I’ve been playing a song a lot on ITunes recently, a song called “Happy,” by Pharrell Williams. I’ve met someone new, and perhaps what I really should be listening to is Liza Minnelli singing, “Maybe This Time,” but even I have to admit that grown up romance feels far different than those long gone youthful dalliances. The rush, urgency, and yes, even desperation of young love no longer dictate my approach to love. Having a romantic relationship now isn’t the same as when I was in my 20’s.

I realize I need to be careful what narrative I tell myself about the possibility of romance blossoming. If I am jaded and cynical, I believe I’m far less likely to attract a worthwhile person into my life. I also don’t want a toss away, meaningless experience. I want to draw a great guy into my life.

Having said that, it occurred to me that eros still rules me, more than I’d like to admit. Luckily, this new guy is very handsome, but nevertheless there’s still something about the attention of a stranger that inevitably draws me in.

Patrick and I headed into the city to walk around the gay neighborhood, catch an art film, and go to dinner where we could be comfortable, rather than self conscious, about being ourselves. We stopped into a Starbucks, simply to use the bathroom, and suddenly, a stranger glanced up, staring into my eyes, and I could feel the electricity between us humming like a tea kettle. Something about the attention of a total stranger is a turn on. Flirting is a turn on.

In the Greek language, there are four recognized words for love: agape, philia, storge, and eros.

I crave agape most of all, I think, agape meaning a “spiritual love,” a deep abiding affection for someone, something that transcends the merely physical. Agape is selfless, and is truly unconditional love whereas philia refers more to mental love, and includes affectionate regard or friendship. The term philos includes loyalty to friends and family as well as loyalty to your community. Storge is more specific to one’s family, meaning affection like that felt by a parent for her child. And then, of course, there’s eros. Eros drives physical and sexual attraction for another person.

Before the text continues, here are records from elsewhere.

Lemma detached_ok st hl pl al d i : mq_ok st hl pl al -> i ∈ dirs st !!! d -> mq_ok (detached d i st) hl (i :: pl) al.
Proof.
  intros K Hi. destruct (elem_dir _ _ _ Hi) as [Hin Hd]. pose proof (mq_linked_live _ _ _ _ K i Hin) as Hl.
  pose proof (live_lt _ _ Hl) as Hlt.
  assert (O : forall j, (occ j (concat (dirs (detached d i st))) + (if bool_decide (i = j) then 1 else 0) = occ j (concat (dirs st)))%nat).
  { intros j. pose proof (occ_dirs (dirs st) d (remove_first i) j Hd). pose proof (occ_without i _ j Hi). unfold without in *.
    unfold detached. cbn [dirs upd_node set_nodes set_dirs]. lia. }
  assert (T : forall j, total j (detached d i st) (i :: pl) = total j st pl).
  { intros j. unfold total. specialize (O j). rewrite occ_cons. change (handles (detached d i st)) with (handles st). lia. }
  assert (Hj : forall j, nodes (detached d i st) !!! j = if bool_decide (j = i) then set_deleted (nodes st !!! i) else nodes st !!! j).
  { intros j. unfold detached. rewrite nodes_upd by done. done. }
  assert (S : forall e, dirs (detached d i st) !!! e `sublist_of` dirs st !!! e).
  { intros e. unfold detached. cbn [dirs upd_node set_nodes set_dirs]. rewrite list_alter_total by done.
    case_bool_decide; [subst; apply remove_first_sublist|done]. }
  constructor; try apply K.
  - intros j. rewrite Hj, T. pose proof (O j) as Oj. destruct (bool_decide_reflect (j = i)) as [E|E].
    + subst j. cbn [live set_deleted]. rewrite Hl. destruct (live_ok _ _ _ _ K i Hl) as [N1 N2 N3]. constructor; [done| |done].
      cbn [deleted set_deleted]. pose proof (k_once _ _ _ _ K i) as O1. rewrite occ_elem, bool_decide_eq_true_2 in * by done. split; [lia|done].
    + pose proof (k_node _ _ _ _ K j) as N. destruct (live (nodes st !!! j)); [|done]. destruct N as [N1 N2 N3].
      constructor; [done| |done]. rewrite bool_decide_eq_false_2 in Oj by congruence. rewrite occ_elem in *. by replace (occ j (concat (dirs (detached d i st)))) with (occ j (concat (dirs st))) by lia.
  - intros j. pose proof (k_once _ _ _ _ K j). specialize (O j). lia.
  - intros n Hn. destruct (k_count _ _ _ _ K n Hn) as [C1 C2]. split; [|done].
    pose proof (count_upd (in_ns n) set_deleted i st Hlt) as C. change (in_ns n (set_deleted (nodes st !!! i))) with (in_ns n (nodes st !!! i)) in C.
    change (mq_count (detached d i st)) with (mq_count st). change (nodes (detached d i st)) with (nodes (upd_node set_deleted i st)). lia.
  - intros n e Hn He. destruct (k_root _ _ _ _ K n e Hn He) as [R1 R2]. split.
    { unfold detached. cbn. by rewrite length_alter. }
    intros j Hin'. rewrite Hj. destruct (R2 j) as (q & Q); [apply (sublist_subseteq _ _ (S e) _ Hin')|]. exists q. case_bool_decide; subst; done.
  - intros e. pose proof (k_names _ _ _ _ K e) as N. eapply sublist_NoDup; [exact N|].
    erewrite (list_fmap_ext _ (fun j => name (nodes st !!! j))); [by apply fmap_sublist|].
    intros k j _. cbn. rewrite Hj. case_bool_decide; subst; done.
Qed.
Lemma detach_ok st hl pl al d i : mq_ok st hl pl al -> i ∈ dirs st !!! d ->
  vfs_detach_child d i st = Ok (set_dirs (alter (remove_first i) d (dirs st)) st).
Proof.
  intros K Hi. unfold vfs_detach_child. rewrite (proj2 (List.existsb_exists _ _)); [reflexivity|]. exists i.
  split; [by apply list_elem_of_In|by apply bool_decide_eq_true_2].
Qed.
(* ===== verification/ShmProofs.v ===== *)
(** Shared memory: attach counts, the fate of removed segments, and frames.

    The operations of [Shm] run against a ledger of the memory manager's
    books: the reference count of each frame and the pages mapped in each
    process.  The ledger refuses what the frame allocator panics on (a
    reference to, or a second free of, a frame nobody owns).  A system is the
    tables, the ledger and the calls of [shmget] and [shmat] that are between
    their two critical sections. *)
From Stdlib Require Import ZifyBool.
From S2P Require Import Prelude Cred UserNs IpcNs ResourceCaps Shm.
From stdpp Require Import list.
Local Open Scope Z_scope.
Local Open Scope kernel_scope.

Module ShmProofs.
Import IpcNs Shm.

(** ** The memory manager's books *)

Record ledger := mkLedger { refs : Z -> Z; maps : list (Z * Z * Z) (* process, address, frame *) }.

Definition bump (f d : Z) (r : Z -> Z) : Z -> Z := fun g => if g =? f then r g + d else r g.
Definition at_page (pid v : Z) (m : Z * Z * Z) : bool := (fst (fst m) =? pid) && (snd (fst m) =? v).

(** [None] where [pmm_ref_frame] or [pmm_free_frame] panics. *)
Definition apply_call (l : ledger) (c : mm_call) : option ledger :=
  match c with
  | PmmAlloc f => Some (mkLedger (bump f 1 (refs l)) (maps l))
  | PmmFree f => if 0 <? refs l f then Some (mkLedger (bump f (-1) (refs l)) (maps l)) else None
  | PmmRef f => if 0 <? refs l f then Some (mkLedger (bump f 1 (refs l)) (maps l)) else None
  | VmmMap pid v f _ => Some (mkLedger (refs l) ((pid, v, f) :: maps l))
  | VmmUnmap pid v =>
      match first_index (at_page pid v) (maps l) with
      | None => Some l
      | Some i =>
          let f := snd (maps l !!! i) in
          if 0 <? refs l f then Some (mkLedger (bump f (-1) (refs l)) (delete i (maps l))) else None
      end
  | VmaInsert _ _ _ _ | VmaDelete _ _ _ => Some l
  end.
Fixpoint apply_calls (l : ledger) (cs : list mm_call) : option ledger :=
  match cs with
  | [] => Some l
  | c :: cs => match apply_call l c with Some l => apply_calls l cs | None => None end
  end.

(** ** Systems *)

Record sys := mkSys {
  tables : shm_state; books : ledger;
  creating : list (nat * Z);          (* shmget: slot claimed, pages wanted *)
  pending : list attaching            (* shmat: slot reserved *) }.

Inductive op :=
| OClaim (e : ipc_env) (caps : ResourceCaps.resource_caps) (k size flg : Z)
| OPublish (e : ipc_env) (n : nat) (k size flg : Z) (kzalloc_ok : bool) (answers : list Z)
| OReserve (e : ipc_env) (shmid flg : Z)
| OFinish (e : ipc_env) (n : nat) (vaddr : option Z) (vma_ok : bool)
| ODetach (e : ipc_env) (addr : Z)
| OControl (e : ipc_env) (shmid cmd : Z) (buf : option shmid_ds)
| ODestroy (n : Z) (i : nat)
| OFork (parent child : Z)
| OExit (pid : Z)
| OUnmap (pid v : Z).

(** What the page tables do around the operations: [fork] maps the parent's
    shared pages in the child, and the teardown of an address space unmaps
    what is left. *)
Definition clone_calls (parent child : Z) (m : list (Z * Z * Z)) : list mm_call :=
  concat ((fun m => [VmmMap child (snd (fst m)) (snd m) 0; PmmRef (snd m)]) <$>
    List.filter (fun m => fst (fst m) =? parent) m).
Definition teardown_calls (pid : Z) (m : list (Z * Z * Z)) : list mm_call :=
  (fun m => VmmUnmap pid (snd (fst m))) <$> List.filter (fun m => fst (fst m) =? pid) m.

I get the sense that without eros, I would be “faking” my attraction for someone else, but I find myself wondering, What is it about that immediate physical attraction, looking up to capture the attention of someone I will never even meet, that appeals to me? The attention itself is addictive. Luckily, my higher sense of self rules my head, and I have more than one way of feeling and demonstrating attraction for a new person. I am seeking out someone who will make me into an even better person, a more complete expression of who I am and what I’m capable of, someone who encourages my creativity and, on a selfish level, someone who makes me feel attractive.